A river flows from Shrouded Bay easterly and it crawls east-northeast up into the state. The river, known simply as The Fjord although it is not one, thins out and finally breaks up into a series of deltas about thirty-five miles into land.
Just south of the midpoint of Fissure Bay is Landcaster Island. Back during the turn of the century, developers tried to form the island into a ritzy, posh living space. The idea never caught on, largely because no bridge from the mainland was built. It’d be miles long, and not even to this day will someone undertake that.
Eventually fisherman bought up the island. A small nugget of land a few hundred yards off of Landcaster’s northern coast is where the fisherman and their families,
settled there for the better part of a century, have buried their dead. Littlecaster Island is not much more than an overstuffed graveyard, creepy at dusk. The fading sun throws just enough backlight over the old, ornate gravestones to create a tense and foreboding ambiance.
Fissure River flows dead east from the middle of Fissure Bay, cutting Saint Ansgar in half. The river is broad and straight, a deep swath carved from the earth. The northern shoreline is adorned with a three-mile long boardwalk and expensive, trendy shops and restaurants. Northward of that shoreline, the newer section of Saint Ansgar thrives.
The southern shoreline is a work in progress, and remains mostly a broken down series of docks and refineries. The refineries still stand, gutted and burned out from a deadly and massive fire in the 1920s. The remains hold themselves against the horizon like the skeletal remains of great beasts still not swallowed into the ground. Southward of that, the old section of the city is a haven for evildoers and the economically destitute. The Burrows exist there.
The two western peninsulas that define Fissure Bay and the state’s western border are solid mountain ranges. Spotty areas of flat, grassy fields scattered throughout the strips of mountains are protected as state parks and no industry has ever befallen them.
Both peninsulas are thin, only a mile or two wide. The southern peninsula measures almost six miles in length while the northern extends down almost four. Their tips, missing touching each other by a mile-wide mouth that was never bridged, each have a lighthouse that serves the waterborne traffic entering the bay.
The lighthouses are named The Sirens because of their duel foghorns, sounding in a call and answer. Their shrieks, as low-pitched as a tuba with silvery, sharp and tense edges to them, are common background noise here. Landcaster Island is almost perfectly between the two when looking into the bay from sea. Boat navigators line up the Sirens like sights on a handgun and steer directly at the Landcaster lighthouse. The light tower itself heaves out of the island’s central hill almost two hundred feet into the air, providing a three hundred and sixty degree blast of white light.
I have thrown a man off the walkway on top of that beacon.
On the easterly shore of the Funnel leading into Shrouded Bay is Eastman’s Light, a squat box-like structure close to the ground. On the southern-most point of Fissure Bay is Ansgar’s Light, a candy-cane colored tower at the center of the only decent park in south Ansgar. I still wouldn’t go there at night.

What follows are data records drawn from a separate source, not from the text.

(** * CTR experiment service: assignment engine and Wilson aggregator

    A shallow embedding of the two pure functions of [app.py],
    [assign_variant_and_placement] and [wilson_interval], together with the
    Python primitives they call, and of the ranking of the results in
    [api_search], taken from the tokens of the query and the values of
    [random.random()] on.

    Conventions of the embedding:
    - a Python [int] is a [Z];
    - a Python [float] is an IEEE-754 binary64 value, Rocq's primitive
      [float]; its operations are the correctly rounded ones, specified bit
      for bit by [SpecFloat] through the [FloatAxioms] of the library;
    - a Python [str] is a [string] holding the UTF-8 bytes of its code
      points; a lone surrogate, which a [str] can hold (the JSON text
      [\ud800] gives one, and so does a byte of the environment that is
      not UTF-8) but UTF-8 cannot, is held as the three bytes
      [ED A0..BF 80..BF] that the same scheme gives its code point;
      [str.encode()] is the list of the bytes, and raises on a surrogate;
    - [bytes] are lists of integers in [0, 256);
    - a call that may raise returns a [result]. *)

From Stdlib Require Import ZArith List String Ascii Bool Lia.
From Stdlib Require Import QArith Qround.
From Stdlib Require Import Reals Lra.
From Stdlib Require Import Floats.
From Stdlib Require Import Permutation Sorted.
Import ListNotations.

Local Open Scope Z_scope.

(** ** Python values and exceptions *)

Module Py.

Inductive exn : Type :=
| ValueError
| ZeroDivisionError
| OverflowError
| IndexError
| UnicodeEncodeError.

Inductive result (A : Type) : Type :=
| Ok (a : A)
| Raise (e : exn).

Arguments Ok {A} a.
Arguments Raise {A} e.

Definition bind {A B : Type} (r : result A) (k : A -> result B) : result B :=
  match r with
  | Ok a => k a
  | Raise e => Raise e
  end.

End Py.

Import Py.

Declare Scope py_scope.
Delimit Scope py_scope with py.
Notation "x <- c ;; k" := (bind c (fun x => k))
  (at level 61, c at next level, right associativity) : py_scope.
Notation "' p <- c ;; k" := (bind c (fun p => k))
  (at level 61, p pattern, c at next level, right associativity) : py_scope.
Local Open Scope py_scope.

(** ** Floats: the numeric primitives of Python used by the source *)

Module PyFloat.

(** An integer as an unrounded binary float: mantissa [|n|], exponent 0. *)
Definition Z2SF_raw (n : Z) : spec_float :=
  match n with
  | Z0 => S754_zero false
  | Zpos p => S754_finite false p 0
  | Zneg p => S754_finite true p 0
  end.

Definition SF_is_infinity (x : spec_float) : bool :=
  match x with
  | S754_infinity _ => true
  | _ => false
  end.

(** [float(n)] for an [int]: round to nearest, ties to even;
    [OverflowError] when the integer is too large for a double. *)
Definition float_of_int (n : Z) : result float :=
  let r := binary_normalize prec emax n 0 false in
  if SF_is_infinity r then Raise OverflowError else Ok (SF2Prim r).

(** [a / b] on two [int]s (true division): the correctly rounded quotient of
    the two integers, whatever their size. *)
Definition int_truediv (a b : Z) : result float :=
  if b =? 0 then Raise ZeroDivisionError
  else
    let r := SFdiv prec emax (Z2SF_raw a) (Z2SF_raw b) in
    if SF_is_infinity r then Raise OverflowError else Ok (SF2Prim r).

(** [a / b] on two [float]s. *)
Definition float_truediv (a b : float) : result float :=
  if (b =? 0)%float then Raise ZeroDivisionError else Ok (a / b)%float.

(** [a / n] for a [float] and an [int]: the integer is converted first. *)
Definition float_truediv_int (a : float) (n : Z) : result float :=
  b <- float_of_int n ;; float_truediv a b.

(** [z ** 2], the [pow] of the C library at the exponent [2.0]. It is
    taken to return the correctly rounded square, which it does at [1.96]
    and at [0.0], the two quantiles at which a result below depends on its
    value; at other arguments a C library may return a neighbour of that
    double. An overflow of a finite base raises. *)
Definition float_pow2 (z : float) : result float :=
  let r := (z * z)%float in
  if is_infinity r && is_finite z then Raise OverflowError else Ok r.

(** [math.sqrt]: a NaN result from a non-NaN argument is a domain error. *)
Definition math_sqrt (x : float) : result float :=
  let r := PrimFloat.sqrt x in
  if is_nan r && negb (is_nan x) then Raise ValueError else Ok r.

(** The builtins [max(a, b)] and [min(a, b)]: the first argument is kept
    unless the second compares strictly beyond it. *)
Definition py_max (a b : float) : float := if (a <? b)%float then b else a.
Definition py_min (a b : float) : float := if (b <? a)%float then b else a.

(** The integer part of a finite float, rounding towards zero. *)
Definition SF_trunc (x : spec_float) : Z :=
  match x with
  | S754_finite s m e =>
      let a := match e with
               | Zneg p => Z.shiftr (Zpos m) (Zpos p)
               | _ => Z.shiftl (Zpos m) e
               end in
      if s then - a else a
  | _ => 0
  end.

(** [int(x)] for a [float]. *)
Definition py_int (x : float) : result Z :=
  if is_nan x then Raise ValueError
  else if is_infinity x then Raise OverflowError
  else Ok (SF_trunc (Prim2SF x)).

End PyFloat.

Import PyFloat.

(** ** Integers, strings and lists *)

Module PyData.

(** [a % b] on [int]s: the sign of the result follows the divisor. *)
Definition py_mod (a b : Z) : result Z :=
  if b =? 0 then Raise ZeroDivisionError else Ok (a mod b).

(** [l[i]]: a negative index counts from the end. *)
Definition py_index {A : Type} (l : list A) (i : Z) : result A :=
  let n := Z.of_nat (List.length l) in
  let j := if i <? 0 then i + n else i in
  if (j <? 0) || (n <=? j) then Raise IndexError
  else match nth_error l (Z.to_nat j) with
       | Some x => Ok x
       | None => Raise IndexError
       end.

Definition py_len {A : Type} (l : list A) : Z := Z.of_nat (List.length l).

(** [s[i:j]] for [0 <= i <= j]: out-of-range bounds are clamped. *)
Fixpoint str_slice (i j : nat) (s : string) : string :=
  match j with
  | O => EmptyString
  | S j' =>
      match s with
      | EmptyString => EmptyString
      | String c s' =>
          match i with
          | O => String c (str_slice O j' s')
          | S i' => str_slice i' j' s'
          end
      end
  end.

(** The bytes that hold a [str]. *)
Definition str_bytes (s : string) : list Z :=
  map (fun c => Z.of_N (N_of_ascii c)) (list_ascii_of_string s).

(** [chr(c)] for [0 <= c <= 0x10FFFF]: the [str] of one code point. *)
Definition byte_char (b : Z) : ascii := ascii_of_N (Z.to_N b).

Definition py_chr (c : Z) : string :=
  if c <? 0x80 then String (byte_char c) EmptyString
  else if c <? 0x800 then
    String (byte_char (0xC0 + c / 64))
      (String (byte_char (0x80 + c mod 64)) EmptyString)
  else if c <? 0x10000 then
    String (byte_char (0xE0 + c / 4096))
      (String (byte_char (0x80 + c / 64 mod 64))
         (String (byte_char (0x80 + c mod 64)) EmptyString))
  else
    String (byte_char (0xF0 + c / 262144))
      (String (byte_char (0x80 + c / 4096 mod 64))
         (String (byte_char (0x80 + c / 64 mod 64))
            (String (byte_char (0x80 + c mod 64)) EmptyString))).

(** Whether a [str] holds a surrogate, a code point from [U+D800] to
    [U+DFFF]: the byte [ED] followed by one from [A0] to [BF]. No other
    code point has [ED] before such a byte, and [ED] is never a second,
    third or fourth byte. *)
Fixpoint has_surrogate (s : string) : bool :=
  match s with
  | EmptyString => false
  | String c s' =>
      match s' with
      | EmptyString => false
      | String d _ =>
          ((N_of_ascii c =? 237) && (160 <=? N_of_ascii d)
           && (N_of_ascii d <=? 191))%N
          || has_surrogate s'
      end
  end.

(** [str.encode()], to UTF-8: a surrogate cannot be encoded and raises
    [UnicodeEncodeError] (in Python a kind of [ValueError]; the source
    has no handler around the call). *)
Definition encode (s : string) : result (list Z) :=
  if has_surrogate s then Raise UnicodeEncodeError else Ok (str_bytes s).

Definition hex_digit_value (c : ascii) : option Z :=
  let n := Z.of_N (N_of_ascii c) in
  if (48 <=? n) && (n <=? 57) then Some (n - 48)
  else if (97 <=? n) && (n <=? 102) then Some (n - 87)
  else if (65 <=? n) && (n <=? 70) then Some (n - 55)
  else None.

Fixpoint int16_from (acc : Z) (s : string) : result Z :=
  match s with
  | EmptyString => Ok acc
  | String c s' =>
      match hex_digit_value c with
      | Some d => int16_from (16 * acc + d) s'
      | None => Raise ValueError
      end
  end.

(** [int(s, 16)] on a string of hexadecimal digits (no sign, prefix,
    underscore or blank, none of which a hex digest contains). *)
Definition int16 (s : string) : result Z :=
  match s with
  | EmptyString => Raise ValueError
  | _ => int16_from 0 s
  end.

End PyData.

Import PyData.

(** ** SHA-256 and HMAC (FIPS 180-4, RFC 2104), as [hashlib] and [hmac]
    compute them *)

Module SHA256.

Definition mask32 : Z := 0xFFFFFFFF.
Definition add32 (x y : Z) : Z := (x + y) mod 0x100000000.
Definition rotr (n x : Z) : Z :=
  Z.lor (Z.shiftr x n) (Z.land (Z.shiftl x (32 - n)) mask32).
Definition not32 (x : Z) : Z := Z.lxor x mask32.

Definition Ch (x y z : Z) : Z := Z.lxor (Z.land x y) (Z.land (not32 x) z).
Definition Maj (x y z : Z) : Z :=
  Z.lxor (Z.lxor (Z.land x y) (Z.land x z)) (Z.land y z).
Definition Sigma0 (x : Z) : Z := Z.lxor (Z.lxor (rotr 2 x) (rotr 13 x)) (rotr 22 x).
Definition Sigma1 (x : Z) : Z := Z.lxor (Z.lxor (rotr 6 x) (rotr 11 x)) (rotr 25 x).
Definition sigma0 (x : Z) : Z := Z.lxor (Z.lxor (rotr 7 x) (rotr 18 x)) (Z.shiftr x 3).
Definition sigma1 (x : Z) : Z := Z.lxor (Z.lxor (rotr 17 x) (rotr 19 x)) (Z.shiftr x 10).

(** The round constants, read from their hexadecimal digits, eight digits
    to a word. *)
Fixpoint hex_words (count : nat) (s : string) : list Z :=
  match count with
  | O => []
  | S c =>
      match int16 (str_slice 0 8 s) with
      | Ok x => x :: hex_words c (str_slice 8 (String.length s) s)
      | Raise _ => []
      end
  end.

The city. Her streets welcome me. The day is bleached out by the overcast and it all looks like an eclipse. I light a smoke and step out into my hometown. Another day.
7
Because of me, Darla Boothe’s phone starts ringing.
Walking along the street, snow has stopped. I pause by the public library because it has WiFi and I get good reception.
“Hello?”
“Hello, Ms. Boothe?”
“Yes, who is this?” Her voice, tarnished with absolute concern and worry. Those few words paint her picture: bags under weary, bloodshot eyes, aged ten years in two months. Lips drawn in a perpetual look of sorrow. A brunette despair.
“My name is Richard Dean Buckner. Mr. Derne hired me to look for Delilah. I was hoping you could help.”
“He said one of you people would be calling me, I guess. I get so lost now after...all this. So, a...what are you called?”
“I’m a private investigator, ma’am.”
“Right. Like Dog the Bounty Hunter.”
“No. I have much better hair.”
She laughs, mostly hollow.
“Have you heard from her, ma’am?”
“No.” The worry creeps out of her voice and slithers across the phone line. She says with a defeat so absolute I am taxed to hear it: “Bring my baby back to me.” Little words. She begins to sob quietly.
A brilliant sun cascades down through skies as azure as the waters in Lake Tahoe. The thick sheets of snow and ice coating everything rob the light of its warmth and life before reflecting them back up into the world. Beauty, but only skin deep. The allure of the glowing day turns to fangs of icy bitterness as soon as I step into its grip. An empty dazzling.
“Ma’am, do you drink coffee?”
“I do.”
“There’s a place called Raoul’s Mexican Cantina that serves breakfast. If you like chorizo this is the place. How about we meet in a half hour?”